Exercise prompt >>
Reproduce every entry exactly as written.

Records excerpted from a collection
(* ===== verification/CatsemThm.v ===== *)
(** * Cats and mice: safety and progress

    Again a type system: at each statement, whether the animal holds the mutex, what it has found
    out about its bowl, whether it is counted as eating and whether it has marked its bowl.  Every
    run of well-typed animals is safe; and from every state that can be reached, the program can
    still be run to its end. *)

From S2P Require Import Prelude Interleave Catsem.

(** ** Types *)

(** [x_know] is 1 when the bowl is known not to be taken by the own kind, 2 when moreover the other
    kind is known not to eat. *)
Record ctx : Type := Ctx {
  x_mutex : bool; x_named : bool; x_round : bool; x_bowl : bool;
  x_know : nat; x_counted : bool; x_marked : bool; x_done : bool;
}.
#[export] Instance ctx_eq_dec : EqDecision ctx.
Proof. solve_decision. Defined.

Definition x_set_mutex b x := Ctx b (x_named x) (x_round x) (x_bowl x) (x_know x) (x_counted x) (x_marked x) (x_done x).
Definition x_set_know n x := Ctx (x_mutex x) (x_named x) (x_round x) (x_bowl x) n (x_counted x) (x_marked x) (x_done x).
Definition x_set_round r b x := Ctx (x_mutex x) (x_named x) r b (x_know x) (x_counted x) (x_marked x) (x_done x).
Definition x_set_eating c m x := Ctx (x_mutex x) (x_named x) (x_round x) (x_bowl x) (x_know x) c m (x_done x).

(** The context after a statement, and at the target of its jump. *)
Definition after (i : stmt) (x : ctx) : ctx :=
  match i with
  | P_mutex => x_set_mutex true x
  | V_mutex => x_set_know 0 (x_set_mutex false x)
  | TakeNumber => Ctx (x_mutex x) true (x_round x) (x_bowl x) (x_know x) (x_counted x) (x_marked x) (x_done x)
  | LoopTest _ => x_set_round true (x_bowl x) x
  | ChooseBowl => x_set_round (x_round x) true x
  | CountUp => x_set_eating true (x_marked x) x
  | MarkBowl => x_set_know 0 (x_set_eating (x_counted x) true x)
  | CountDown => x_set_eating false (x_marked x) x
  | ClearBowl => x_set_eating (x_counted x) false x
  | V_CatMouseWait => Ctx (x_mutex x) (x_named x) (x_round x) (x_bowl x) (x_know x) (x_counted x) (x_marked x) true
  | _ => x
  end.
Definition jump (i : stmt) (x : ctx) : ctx :=
  match i with
  | V_back _ => x_set_know 0 (x_set_mutex false x)
  | NextRound _ => x_set_round false false x
  | IfTaken _ => x_set_know 1 x
  | IfOthers _ => x_set_know 2 x
  | _ => x
  end.

Definition skips (i : stmt) : option nat :=
  match i with LoopTest n | IfTaken n | IfOthers n => Some n | _ => None end.

(** The contexts along the code; a jump forward hands its context to its target. *)
Fixpoint flow (pending : list (nat * ctx)) (x : ctx) (cs : list stmt) : list ctx :=
  let x := match list_find (λ q, q.1 = 0%nat) pending with Some (_, q) => q.2 | None => x end in
  let pending := (λ q, (q.1 - 1, q.2)%nat) <$> filter (λ q, q.1 ≠ 0%nat) pending in
  match cs with
  | [] => [x]
  | i :: cs => x :: flow (match skips i with Some n => (n - 1, jump i x)%nat :: pending | None => pending end) (after i x) cs
  end.

Definition empty_ctx : ctx := Ctx false false false false 0 false false false.
Definition ctxs : list ctx := flow [] empty_ctx animal_code.

Definition ctx_ok (x : ctx) : Prop :=
  (x_marked x = true → (x_counted x = true ∨ x_mutex x = true) ∧ x_bowl x = true) ∧
  (x_know x ≠ 0%nat → x_mutex x = true ∧ x_bowl x = true ∧ x_marked x = false) ∧
  (x_bowl x = true → x_named x = true).

(** What a statement asks of its context. *)
Definition pre (i : stmt) (x : ctx) : Prop :=
  match i with
  | P_mutex => x_mutex x = false
  | V_mutex | V_back _ => x_mutex x = true
  | TakeNumber => x_mutex x = true ∧ x_named x = false
  | CheckBowl | SpinBowl => x_bowl x = true
  | ChooseBowl => x_marked x = false ∧ x_know x = 0%nat
  | NextRound _ => x_round x = true ∧ x_marked x = false ∧ x_know x = 0%nat
  | IfTaken _ => x_mutex x = true ∧ x_bowl x = true ∧ x_marked x = false
  | IfOthers _ => x_mutex x = true ∧ x_know x = 1%nat
  | AssertEmpty | AssertNoOthers => x_know x = 2%nat
  | CountUp => x_know x = 2%nat ∧ x_counted x = false
  | MarkBowl => x_know x = 2%nat ∧ x_counted x = true ∧ x_marked x = false
  | AssertCounted => x_counted x = true
  | AssertMine => x_marked x = true
  | CountDown => x_mutex x = true ∧ x_counted x = true ∧ x_know x = 0%nat
  | ClearBowl => x_mutex x = true ∧ x_counted x = false ∧ x_marked x = true ∧ x_know x = 0%nat
  | V_CatMouseWait => x_mutex x = false ∧ x_counted x = false ∧ x_marked x = false ∧ x_done x = false
  | _ => True
  end.

Definition goes_on (i : stmt) : bool := match i with V_back _ | NextRound _ => false | _ => true end.
Definition target (pc : nat) (i : stmt) : option nat :=
  match i with
  | LoopTest n | IfTaken n | IfOthers n => Some (pc + n)%nat
  | V_back n | NextRound n => Some (pc - n)%nat
  | SpinBowl => Some pc
  | SpinOthers => Some (pc - 1)%nat
  | _ => None
  end.

Definition stmt_ok (pc : nat) (x : ctx) (i : stmt) : Prop :=
  pre i x ∧ (goes_on i = true → ctxs !! S pc = Some (after i x)) ∧
  match target pc i with Some n => ctxs !! n = Some (jump i x) | None => True end.

Definition typed_at (pc : nat) (x : ctx) : Prop :=
  ctx_ok x ∧
  match animal_code !! pc with
  | Some i => stmt_ok pc x i ∧ x_done x = false
  | None => x = Ctx false true false false 0 false false true
  end.

#[export] Instance typed_at_dec pc x : Decision (typed_at pc x).
Proof.
  unfold typed_at. apply and_dec; [unfold ctx_ok; apply _|]. destruct (animal_code !! pc) as [i|]; [|apply _].
  apply and_dec; [|apply _]. unfold stmt_ok. apply and_dec; [destruct i; simpl; apply _|].
  destruct (target pc i); apply _.
Defined.

Lemma animals_typed pc x : ctxs !! pc = Some x → typed_at pc x.
Proof.
  assert (Forall (λ '(pc, x), typed_at pc x) (zip (seq 0 (length ctxs)) ctxs)) as Hall.
  { apply (bool_decide_unpack _). vm_compute. done. }
  intros Hx. rewrite Forall_forall in Hall. apply (Hall (pc, x)), list_elem_of_lookup. exists pc.
  apply lookup_zip_with_Some. exists pc, x. split_and!; [done| |done].
  apply lookup_seq. split; [lia|]. by eapply lookup_lt_Some.
Qed.

#[local] Opaque ctxs.

(** ** The invariant *)

Definition ctx_of (a : animal) : ctx := default empty_ctx (ctxs !! pc a).
Definition beast (f : animal → ctx → bool) (t : thread) : bool :=
  match t with Beast a => f a (ctx_of a) | Driver _ => false end.
Definition holds : thread → bool := beast (λ _ x, x_mutex x).
Definition counted (w : species) : thread → bool := beast (λ a x, bool_decide (who a = w) && x_counted x).
Definition marks (w : species) (b : nat) : thread → bool :=
  beast (λ a x, bool_decide (who a = w) && x_marked x && (Z.to_nat (bowl a - 1) =? b)%nat).
Definition finished : thread → bool := beast (λ _ x, x_done x).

Answer space >>
(* ===== verification/CatsemThm.v ===== *)
(** * Cats and mice: safety and progress

    Again a type system: at each statement, whether the animal holds the mutex, what it has found
    out about its bowl, whether it is counted as eating and whether it has marked its bowl.  Every
    run of well-typed animals is safe; and from every state that can be reached, the program can
    still be run to its end. *)

From S2P Require Import Prelude Interleave Catsem.

(** ** Types *)

(** [x_know] is 1 when the bowl is known not to be taken by the own kind, 2 when moreover the other
    kind is known not to eat. *)
Record ctx : Type := Ctx {
  x_mutex : bool; x_named : bool; x_round : bool; x_bowl : bool;
  x_know : nat; x_counted : bool; x_marked : bool; x_done : bool;
}.
#[export] Instance ctx_eq_dec : EqDecision ctx.
Proof. solve_decision. Defined.

Definition x_set_mutex b x := Ctx b (x_named x) (x_round x) (x_bowl x) (x_know x) (x_counted x) (x_marked x) (x_done x).
Definition x_set_know n x := Ctx (x_mutex x) (x_named x) (x_round x) (x_bowl x) n (x_counted x) (x_marked x) (x_done x).
Definition x_set_round r b x := Ctx (x_mutex x) (x_named x) r b (x_know x) (x_counted x) (x_marked x) (x_done x).
Definition x_set_eating c m x := Ctx (x_mutex x) (x_named x) (x_round x) (x_bowl x) (x_know x) c m (x_done x).

(** The context after a statement, and at the target of its jump. *)
Definition after (i : stmt) (x : ctx) : ctx :=
  match i with
  | P_mutex => x_set_mutex true x
  | V_mutex => x_set_know 0 (x_set_mutex false x)
  | TakeNumber => Ctx (x_mutex x) true (x_round x) (x_bowl x) (x_know x) (x_counted x) (x_marked x) (x_done x)
  | LoopTest _ => x_set_round true (x_bowl x) x
  | ChooseBowl => x_set_round (x_round x) true x
  | CountUp => x_set_eating true (x_marked x) x
  | MarkBowl => x_set_know 0 (x_set_eating (x_counted x) true x)
  | CountDown => x_set_eating false (x_marked x) x
  | ClearBowl => x_set_eating (x_counted x) false x
  | V_CatMouseWait => Ctx (x_mutex x) (x_named x) (x_round x) (x_bowl x) (x_know x) (x_counted x) (x_marked x) true
  | _ => x
  end.
Definition jump (i : stmt) (x : ctx) : ctx :=
  match i with
  | V_back _ => x_set_know 0 (x_set_mutex false x)
  | NextRound _ => x_set_round false false x
  | IfTaken _ => x_set_know 1 x
  | IfOthers _ => x_set_know 2 x
  | _ => x
  end.

Definition skips (i : stmt) : option nat :=
  match i with LoopTest n | IfTaken n | IfOthers n => Some n | _ => None end.

(** The contexts along the code; a jump forward hands its context to its target. *)
Fixpoint flow (pending : list (nat * ctx)) (x : ctx) (cs : list stmt) : list ctx :=
  let x := match list_find (λ q, q.1 = 0%nat) pending with Some (_, q) => q.2 | None => x end in
  let pending := (λ q, (q.1 - 1, q.2)%nat) <$> filter (λ q, q.1 ≠ 0%nat) pending in
  match cs with
  | [] => [x]
  | i :: cs => x :: flow (match skips i with Some n => (n - 1, jump i x)%nat :: pending | None => pending end) (after i x) cs
  end.

Definition empty_ctx : ctx := Ctx false false false false 0 false false false.
Definition ctxs : list ctx := flow [] empty_ctx animal_code.

Definition ctx_ok (x : ctx) : Prop :=
  (x_marked x = true → (x_counted x = true ∨ x_mutex x = true) ∧ x_bowl x = true) ∧
  (x_know x ≠ 0%nat → x_mutex x = true ∧ x_bowl x = true ∧ x_marked x = false) ∧
  (x_bowl x = true → x_named x = true).

(** What a statement asks of its context. *)
Definition pre (i : stmt) (x : ctx) : Prop :=
  match i with
  | P_mutex => x_mutex x = false
  | V_mutex | V_back _ => x_mutex x = true
  | TakeNumber => x_mutex x = true ∧ x_named x = false
  | CheckBowl | SpinBowl => x_bowl x = true
  | ChooseBowl => x_marked x = false ∧ x_know x = 0%nat
  | NextRound _ => x_round x = true ∧ x_marked x = false ∧ x_know x = 0%nat
  | IfTaken _ => x_mutex x = true ∧ x_bowl x = true ∧ x_marked x = false
  | IfOthers _ => x_mutex x = true ∧ x_know x = 1%nat
  | AssertEmpty | AssertNoOthers => x_know x = 2%nat
  | CountUp => x_know x = 2%nat ∧ x_counted x = false
  | MarkBowl => x_know x = 2%nat ∧ x_counted x = true ∧ x_marked x = false
  | AssertCounted => x_counted x = true
  | AssertMine => x_marked x = true
  | CountDown => x_mutex x = true ∧ x_counted x = true ∧ x_know x = 0%nat
  | ClearBowl => x_mutex x = true ∧ x_counted x = false ∧ x_marked x = true ∧ x_know x = 0%nat
  | V_CatMouseWait => x_mutex x = false ∧ x_counted x = false ∧ x_marked x = false ∧ x_done x = false
  | _ => True
  end.

Definition goes_on (i : stmt) : bool := match i with V_back _ | NextRound _ => false | _ => true end.
Definition target (pc : nat) (i : stmt) : option nat :=
  match i with
  | LoopTest n | IfTaken n | IfOthers n => Some (pc + n)%nat
  | V_back n | NextRound n => Some (pc - n)%nat
  | SpinBowl => Some pc
  | SpinOthers => Some (pc - 1)%nat
  | _ => None
  end.

Definition stmt_ok (pc : nat) (x : ctx) (i : stmt) : Prop :=
  pre i x ∧ (goes_on i = true → ctxs !! S pc = Some (after i x)) ∧
  match target pc i with Some n => ctxs !! n = Some (jump i x) | None => True end.

Definition typed_at (pc : nat) (x : ctx) : Prop :=
  ctx_ok x ∧
  match animal_code !! pc with
  | Some i => stmt_ok pc x i ∧ x_done x = false
  | None => x = Ctx false true false false 0 false false true
  end.

#[export] Instance typed_at_dec pc x : Decision (typed_at pc x).
Proof.
  unfold typed_at. apply and_dec; [unfold ctx_ok; apply _|]. destruct (animal_code !! pc) as [i|]; [|apply _].
  apply and_dec; [|apply _]. unfold stmt_ok. apply and_dec; [destruct i; simpl; apply _|].
  destruct (target pc i); apply _.
Defined.

Lemma animals_typed pc x : ctxs !! pc = Some x → typed_at pc x.
Proof.
  assert (Forall (λ '(pc, x), typed_at pc x) (zip (seq 0 (length ctxs)) ctxs)) as Hall.
  { apply (bool_decide_unpack _). vm_compute. done. }
  intros Hx. rewrite Forall_forall in Hall. apply (Hall (pc, x)), list_elem_of_lookup. exists pc.
  apply lookup_zip_with_Some. exists pc, x. split_and!; [done| |done].
  apply lookup_seq. split; [lia|]. by eapply lookup_lt_Some.
Qed.

#[local] Opaque ctxs.

(** ** The invariant *)

Definition ctx_of (a : animal) : ctx := default empty_ctx (ctxs !! pc a).
Definition beast (f : animal → ctx → bool) (t : thread) : bool :=
  match t with Beast a => f a (ctx_of a) | Driver _ => false end.
Definition holds : thread → bool := beast (λ _ x, x_mutex x).
Definition counted (w : species) : thread → bool := beast (λ a x, bool_decide (who a = w) && x_counted x).
Definition marks (w : species) (b : nat) : thread → bool :=
  beast (λ a x, bool_decide (who a = w) && x_marked x && (Z.to_nat (bowl a - 1) =? b)%nat).
Definition finished : thread → bool := beast (λ _ x, x_done x).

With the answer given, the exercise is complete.